С конца 1914 года Троцкий начинает во многом действовать независимо от Парвуса. Троцкий вполне мог обходиться без постоянного покровительства своего патрона, который направлял его действия по крайней мере с 1904 года, так как к этому времени он обрел обширные связи в международных кругах, позволявшие ему в разгар мировой войны перемещаться из одной страны в другую, удобно устраиваться в них и предпринимать попытки занять выгодную «центристскую» позицию в международном социалистическом движении.
Вскоре после начала войны Троцкий написал брошюру «Война и Интернационал». Как признавал Троцкий, «не было… недостатка в намеках на то, что брошюра является искусным орудием антиантантовской пропаганды». По этой причине французские власти, по его словам, задержали «мою книжку ввиду ее «германского происхождения». Однако удивительным образом это обстоятельство не помешало Троцкому вскоре переехать со своей семьей во Францию. 19 ноября 1914 года Троцкий пересек французскую границу как военный корреспондент «Киевской мысли», но вскоре он стал работать в газете «Голос», которая издавалась Мартовым. В этой газете публиковались статьи представителей различных направлений социал-демократии – Вандервельде, Каутского, Аксельрода.
Раскол в международной социал-демократии открыл Троцкому возможность попытаться снова занять «центристскую» позицию, которая позволила бы ему играть роль объединителя.

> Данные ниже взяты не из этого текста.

(* ===== verification/Completion.v ===== *)
(** * From request to completion

    Planner, authorizer, physical planner and executor together: over a registry
    whose slots declare the schemas of their predicates, and with a host that
    cooperates, a request for exact goals is carried out completely whenever the
    planner finds a program for it. *)

From S2P Require Import Prelude Term Contracts Json Actors Planner PlannerMatch PlannerSearch.
From S2P Require Import Registry Authorization Physical Run Executor Execution.

Open Scope stdpp_scope.
Open Scope js_scope.

#[local] Opaque solve.

(** ** Names of predicates *)

Lemma functor_plain p :
  trim (functor (parseTerm p)) = functor (parseTerm p) /\ free_of "(" (functor (parseTerm p)) = true.
Proof.
  unfold parseTerm. destruct (index_of "(" (trim p)) as [n|] eqn:E; cbn [functor].
  - split; [apply trim_idem|]. apply string_forall_trim.
    apply index_of_take in E as [Hn Hf].
    unfold js_slice. rewrite (proj2 (Z.ltb_ge 0 0)), (proj2 (Z.ltb_ge (Z.of_nat n) 0)) by lia.
    rewrite !Z.min_l by lia. rewrite Z.sub_0_r, Nat2Z.id. exact Hf.
  - split; [apply trim_idem|by apply index_of_None].
Qed.

(** A substitution does not change the name of a predicate. *)
Lemma functor_substitute p σ : functor (parseTerm (substitute p σ)) = functor (parseTerm p).
Proof.
  destruct (functor_plain p) as [Ht Hf]. unfold substitute. set (f := functor (parseTerm p)) in *.
  destruct (includes_char "(" p).
  - set (x := join ", " _). unfold parseTerm.
    assert (trim (f +:+ "(" +:+ x +:+ ")") = f +:+ String "(" (x +:+ ")")) as ->.
    { change ("(" +:+ x +:+ ")") with (String "(" (x +:+ ")")). unfold trim.
      assert (f +:+ String "(" (x +:+ ")") = (f +:+ String "(" x) +:+ String ")" "") as E
        by (by rewrite string_app_assoc).
      rewrite E, trim_end_app, <- E by done. by apply trim_start_trimmed; [apply trimmed_start|]. }
    rewrite index_of_app by done. cbn [functor]. unfold js_slice.
    assert (String.length f <= String.length (f +:+ String "(" (x +:+ ")"))) as Hl.
    { clear. induction f as [|c f IH]; cbn; lia. }
    rewrite (proj2 (Z.ltb_ge 0 0)), (proj2 (Z.ltb_ge _ 0)) by lia.
    rewrite !Z.min_l by lia. rewrite Z.sub_0_r, Nat2Z.id. change (Z.to_nat 0) with 0. cbn [string_drop].
    by rewrite string_take_app.
  - unfold parseTerm. rewrite Ht, (proj2 (index_of_None _ _) Hf). done.
Qed.

Lemma unifiable_refl p : unifiable p p = true.
Proof.
  apply unifiable_spec. exists (fun v => v). split; [by intros c|]. split; [by split|].
  apply Forall2_same_length_lookup_2; [done|]. intros i x y Hx Hy. right. right. congruence.
Qed.

(** ** Succeeding *)

(** From every log the code succeeds, with a value that has [q]. *)
Definition succeeds {A} (m : Exec A) (q : A -> Prop) : Prop :=
  forall log, exists log' a, m log = (log', Ok a) /\ q a.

Примкнув к «левому» центристу Мартову, Троцкий решил воспользоваться ситуацией для создания нового внутрипартийного блока. Однако разногласия между фракциями были слишком глубоки и отражали конфликт, исход которого решался на полях сражений. Поэтому попытки Троцкого создать новый блок между «центристами» и «патриотами» различных стран, которым бы он руководил, успеха не имели.

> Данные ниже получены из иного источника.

Lemma single_match facts query m input rest :
  matchAll [query] (values facts) = [m] -> rm_inputs m = input :: rest ->
  input ∈ values facts /\ is_Some (unify query (pv_predicate input) ∅) /\
  forall v, v ∈ values facts -> is_Some (unify query (pv_predicate v) ∅) -> v = input.
Proof.
  intros Hm Hi. assert (m ∈ matchAll [query] (values facts)) as Hin by (rewrite Hm; left).
  apply elem_of_matchAll in Hin as [Hf Hu]. rewrite Hi in Hf, Hu. apply Forall_cons in Hf as [Hv _].
  split; [done|]. cbn in Hu. destruct (unify query (pv_predicate input) ∅) as [τ|] eqn:E; [|done].
  split; [eauto|]. intros v Hvf [σ Hs].
  assert ({| rm_bindings := σ; rm_inputs := [v] |} ∈ matchAll [query] (values facts)) as Hv'.
  { apply elem_of_matchAll. split; [by repeat constructor|]. cbn. by rewrite Hs. }
  rewrite Hm in Hv'. apply list_elem_of_singleton in Hv'. rewrite <- Hv' in Hi. by injection Hi as ->.
Qed.

Lemma gather_members_spec facts operation g bindings members gathered :
  NoDup (sf_id <$> facts) ->
  gather_members facts operation g bindings members = Ok (Some gathered) ->
  Forall2 (fun member f => only_match facts
             (substitute (gt_predicate g) (<[gt_member g := member]> bindings)) f) members gathered.
Proof.
  intros Hn. revert gathered. induction members as [|member members IH]; intros gathered;
    cbn [gather_members]; cbv zeta.
  - intros [= <-]. constructor.
  - match goal with |- context [matchAll ?q ?v] => destruct (matchAll q v) as [|m [|m' ms]] eqn:E end;
      [done| |done].
    destruct (rm_inputs m) as [|input rest] eqn:Ei; [done|].
    destruct (fact_of facts input) as [f|] eqn:Ef; cbn; [|done].
    destruct (gather_members facts operation g bindings members) as [[more|]|] eqn:Em; cbn; [|done..].
    intros [= <-]. constructor; [|by apply IH].
    destruct (single_match _ _ _ _ _ E Ei) as (Hin & Hs & Honly).
    destruct (fact_of_spec _ _ _ Hn Hin Ef) as [Hf <-].
    split; [done|]. split; [done|]. intros g' Hg Hs'.
    eapply NoDup_fact_eq; [exact Hn|done..|].
    assert (planValue g' = planValue f) as Heq.
    { apply Honly; [by apply list_elem_of_fmap_2|done]. }
    unfold planValue in Heq. congruence.
Qed.

Lemma gather_all_spec facts operation inputs bindings gathers acc out :
  NoDup (sf_id <$> facts) -> NoDup (gt_name <$> gathers) ->
  gather_all facts operation inputs bindings gathers acc = Ok (Some out) ->
  (forall name, name ∉ gt_name <$> gathers -> map_get name out = map_get name acc) /\
  Forall (fun g => exists members gathered,
    collection_members (at_index inputs (gt_collection g)) = Some members /\ NoDup members /\
    map_get (gt_name g) out = Some gathered /\
    Forall2 (fun member f => only_match facts
      (substitute (gt_predicate g) (<[gt_member g := member]> bindings)) f) members gathered) gathers.
Proof.
  intros Hn. revert acc. induction gathers as [|g gathers IH]; intros acc Hnames; cbn.
  - intros [= <-]. by split.
  - apply NoDup_cons in Hnames as [Hg Hnames].
    destruct (collection_members _) as [members|] eqn:Ec; [|done].
    destruct (bool_decide (NoDup members)) eqn:Ed; cbn; [|done]. apply bool_decide_eq_true in Ed.
    destruct (gather_members _ _ _ _ members) as [[gathered|]|] eqn:Em; cbn; [|done..].
    intros Ho. destruct (IH _ Hnames Ho) as [Hkeep Hall]. split.
    + intros name [Hne Hname]%not_elem_of_cons. rewrite Hkeep by done. by rewrite map_get_set_ne.
    + constructor; [|done]. exists members, gathered. split; [done|]. split; [done|].
      split; [by rewrite Hkeep, map_get_set_eq|]. by eapply gather_members_spec.
Qed.

Lemma invocation_of_spec runId facts o m l i :
  NoDup (sf_id <$> facts) -> is_available (sv_capability o) = true ->
  m ∈ matchAll (sv_requires o) (values facts) -> invocation_of runId facts o m = Ok l -> i ∈ l ->
  justified facts o i.
Proof.
  intros Hn Hav Hm. unfold invocation_of. apply elem_of_matchAll in Hm as [Hf Hu].
  destruct (mapM (fact_of facts) (rm_inputs m)) as [inputs|] eqn:Ei; cbn; [|done].
  destruct (mapM_fact_of _ _ _ Hn Hf Ei) as [Hin Hpl].
  destruct (gather_all _ _ _ _ _ _) as [[gathers|]|] eqn:Eg; cbn; [| |done].
  - intros [= <-] ->%list_elem_of_singleton. split; cbn; try done; [|by rewrite Hpl|].
    + unfold is_available in Hav. by destruct (cap_available _) as [[]|].
    + intros Hnames. destruct (gather_all_spec _ _ _ _ _ _ _ Hn Hnames Eg) as [_ Hall].
      eapply Forall_impl; [exact Hall|]. intros g (members & gathered & Hc & Hd & Hget & Hm).
      exists members, gathered. split; [|done]. by apply collection_members_spec.
  - intros [= <-] H. by apply not_elem_of_nil in H.
Qed.

Lemma mapM_elem {A B} (f : A -> result (list B)) (l : list A) (k : list (list B)) (y : B) :
  mapM f l = Ok k -> y ∈ mjoin k -> exists x z, x ∈ l /\ f x = Ok z /\ y ∈ z.
Proof.
  revert k. induction l as [|x l IH]; intros k; cbn.
  - intros [= <-] H. by apply not_elem_of_nil in H.
  - destruct (f x) as [z|] eqn:E; cbn; [|done]. destruct (mapM f l) as [k'|]; cbn; [|done].
    intros [= <-]. cbn. intros [Hy|Hy]%elem_of_app; [exists x, z; split; [left|done]|].
    destruct (IH k' eq_refl Hy) as (x' & z' & ? & ? & ?). exists x', z'. split; [by right|done].
Qed.

Lemma frontier_sound runId facts operations attempts frontier i :
  NoDup (sf_id <$> facts) -> frontier_of runId facts operations attempts = Some (Ok frontier) ->
  i ∈ frontier -> exists o, o ∈ operations /\ justified facts o i.
Proof.
  intros Hn. revert frontier. induction operations as [|o operations IH]; intros frontier; cbn.
  - intros [= <-] H. by apply not_elem_of_nil in H.
  - destruct (is_available (sv_capability o)) eqn:Hav; cbn [negb].
    + destruct (matchRequirements _ _ _ _) as [matches|] eqn:Em; [|done].
      destruct (mapM _ matches) as [l|] eqn:El; cbn; [|done].
      destruct (frontier_of _ _ operations attempts) as [[rest|]|] eqn:Er; [|done..].
      intros [= <-]. intros [Hi|Hi]%elem_of_app.
      * destruct (mapM_elem _ _ _ _ El Hi) as (m & z & Hm & Hz & Hiz).
        assert (m ∈ matchAll (sv_requires o) (values facts)) as Hm'.
        { destruct (decide (sv_requires o = [])) as [E|E].
          - unfold matchAll, matchRequirements in *. rewrite E in *.
            rewrite bool_decide_true in * by done. by injection Em as <-.
          - pose proof (matchRequirements_limits (sv_requires o) (values facts) (Some attempts) None E) as Hl.
            rewrite Em in Hl. cbn in Hl. by subst. }
        exists o. split; [left|]. by eapply invocation_of_spec.
      * destruct (IH rest eq_refl Hi) as (o' & ? & ?). exists o'. split; [by right|done].
    + intros Hf Hi. destruct (IH frontier Hf Hi) as (o' & ? & ?). exists o'. split; [by right|done].
Qed.

(** ** Compiled operations *)

(** What compilation guarantees of an operation. *)
Definition operation_ok (o : SolverOperation) : Prop :=
  (0 <= sv_cost o)%Z /\ NoDup (gt_name <$> default [] (sv_gathers o)) /\
  forall p, p ∈ sv_requires o ++ sv_produces o ++ default [] (sv_failureProduces o) ->
    predicate_syntax p = true.

Lemma validate_all_spec ps : validate_all ps = Ok tt -> forall p, p ∈ ps -> predicate_syntax p = true.
Proof.
  induction ps as [|q ps IH]; cbn; [by intros _ p ?%not_elem_of_nil|].
  unfold validatePredicate. intros H. inv_result. bools. intros p [->|Hp]%elem_of_cons; auto.
Qed.

Lemma check_gathers_spec requires names gathers :
  check_gathers requires names gathers = Ok tt ->
  NoDup (gt_name <$> gathers) /\ forall n, n ∈ names -> n ∉ gt_name <$> gathers.
Proof.
  revert names. induction gathers as [|g gathers IH]; intros names; cbn [check_gathers].
  - intros _. split; [constructor|]. intros n _. apply not_elem_of_nil.
  - destruct (check_gather requires names g) as [[]|] eqn:E; cbn; [|done]. intros Hg.
    destruct (IH _ Hg) as [Hn Hd]. unfold check_gather in E. inv_result. unfold includes in *. bools.
    split; [apply NoDup_cons; split; [apply Hd; left|done]|].
    intros n Hin [->|?]%elem_of_cons; [done|]. by apply (Hd n); [right|].
Qed.

Lemma check_operations_spec ids operations :
  check_operations ids operations = Ok tt ->
  NoDup (sv_id <$> operations) /\ (forall id, id ∈ ids -> id ∉ sv_id <$> operations) /\
  Forall operation_ok operations.
Proof.
  revert ids. induction operations as [|o operations IH]; intros ids; cbn [check_operations].
  - intros _. split; [constructor|]. split; [|constructor]. intros id _. apply not_elem_of_nil.
  - destruct (check_operation ids o) as [[]|] eqn:E; cbn; [|done]. intros Ho.
    destruct (IH _ Ho) as (Hn & Hd & Hall). unfold check_operation in E. inv_result.
    unfold includes in *. bools. split; [apply NoDup_cons; split; [apply Hd; left|done]|]. split.
    + intros id Hin [->|?]%elem_of_cons; [done|]. by apply (Hd id); [right|].
    + constructor; [|done]. split; [lia|]. split.
      * by destruct (check_gathers_spec _ _ _ E).
      * match goal with H : validate_all _ = Ok ?u |- _ => destruct u; exact (validate_all_spec _ H) end.
Qed.

Lemma compile_spec `{Collation} operations compiled :
  compileObservationOperations operations = Ok compiled ->
  compiled ≡ₚ operations /\ NoDup (sv_id <$> compiled) /\ Forall operation_ok compiled.
Proof.
  unfold compileObservationOperations.
  destruct (check_operations [] operations) as [[]|] eqn:E; cbn; [|done]. intros [= <-].
  apply check_operations_spec in E as (Hn & _ & Hall).
  split; [apply js_sort_perm|]. by rewrite !js_sort_perm.
Qed.

Lemma find_operation operations o i :
  NoDup (sv_id <$> operations) -> o ∈ operations -> iv_operation i = sv_id o ->
  js_find (fun o => bool_decide (sv_id o = iv_operation i)) operations = Some o.
Proof.
  intros Hn Ho Hi. destruct (js_find _ _) as [o'|] eqn:E.
  - apply js_find_Some in E as [Ho' Hid%bool_decide_eq_true]. f_equal.
    apply list_elem_of_lookup in Ho as (j & Hj). apply list_elem_of_lookup in Ho' as (k & Hk).
    assert (k = j) as ->; [|congruence].
    eapply (NoDup_lookup (sv_id <$> operations) k j (sv_id o)); [done|..];
      rewrite list_lookup_fmap; [rewrite Hk|rewrite Hj]; cbn; congruence.
  - pose proof (proj1 (js_find_None _ _) E o Ho) as Hf. apply bool_decide_eq_false in Hf. by destruct Hf.
Qed.

(** ** Runs *)

(** One entry of the history of a run. *)
Record Entry := { en_operation : SolverOperation; en_invocation : SolverInvocation; en_receipt : SolverReceipt }.

(** What was observed before entry [k]. *)
Definition observed_before (ingredients : list SolverFact) (trace : list Entry) (k : nat) : list SolverFact :=
  ingredients ++ List.flat_map (fun e => rc_facts (en_receipt e)) (take k trace).

(** An entry: the invocation was justified by facts observed before it, and its
    receipt names it and its operation, says that it succeeded or failed, and publishes
    only what the operation produces, or produces when it fails. *)
Record entry_ok (operations : list SolverOperation) (known : list SolverFact) (e : Entry) : Prop := {
  ek_operation : en_operation e ∈ operations;
  ek_justified : exists facts, (forall f, f ∈ facts -> f ∈ known) /\ NoDup (sf_id <$> facts) /\
    justified facts (en_operation e) (en_invocation e);
  ek_invocation : rc_invocationId (en_receipt e) = iv_id (en_invocation e);
  ek_named : rc_operation (en_receipt e) = iv_operation (en_invocation e);
  ek_state : rc_state (en_receipt e) = ReceiptSucceeded \/ rc_state (en_receipt e) = ReceiptFailed;
  ek_declared : forall f, f ∈ rc_facts (en_receipt e) ->
    exists p, is_Some (unify (substitute p (iv_bindings (en_invocation e))) (sf_predicate f) ∅) /\
      (rc_state (en_receipt e) = ReceiptSucceeded -> p ∈ cap_produces (sv_capability (en_operation e))) /\
      (rc_state (en_receipt e) = ReceiptFailed ->
         exists failures, sv_failureProduces (en_operation e) = Some failures /\ p ∈ failures)
}.

Lemma receipt_belongs_spec receipt i : receipt_belongs receipt i = true ->
  rc_invocationId receipt = iv_id i /\ rc_operation receipt = iv_operation i /\
  (rc_state receipt = ReceiptSucceeded \/ rc_state receipt = ReceiptFailed).
Proof. unfold receipt_belongs. intros H. bools. destruct (rc_state receipt); auto; done. Qed.

(** Only operations that transform run, and effects where the policy allows them. *)
Definition may_run (allowEffects : bool) (o : SolverOperation) : Prop :=
  cap_mode (sv_capability o) <> Some MStream /\ cap_mode (sv_capability o) <> Some MView /\
  (cap_mode (sv_capability o) = Some MEffect -> allowEffects = true).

Неудача заставила Троцкого искать иные силы, на которые он мог опереться. В феврале 1915 года он вместе с Мартовым возглавил газету «Наше слово», которая объединила меньшевиков (В.А. Антонов-Овсеенко, Д.Б. Рязанов, С.А. Лозовский, A.M. Коллонтай, М.С. Урицкий, И.М. Майский), отзовистов (А.В. Луначарский, Д.З. Мануильский). В газете стали активно сотрудничать Карл Ра-дек, с которым Троцкий установил дружеские отношения еще в Вене, а также Анжелика Балабанова, порвавшая с Муссолини.
«Наше слово» подвергало критике позицию «социал-шовинизма». Троцкий одобрил ленинскую позицию о банкротстве II Интернационала и необходимости создать новый Интернационал, а в июле 1915 года дал положительную оценку интернационалистской позиции большевиков. Однако Ленин не поддержал этих инициатив Троцкого, объявив, что его интернационализм – чисто номинальный, коль скоро он сохраняет связи с «меньшевистскими социал-патриотами».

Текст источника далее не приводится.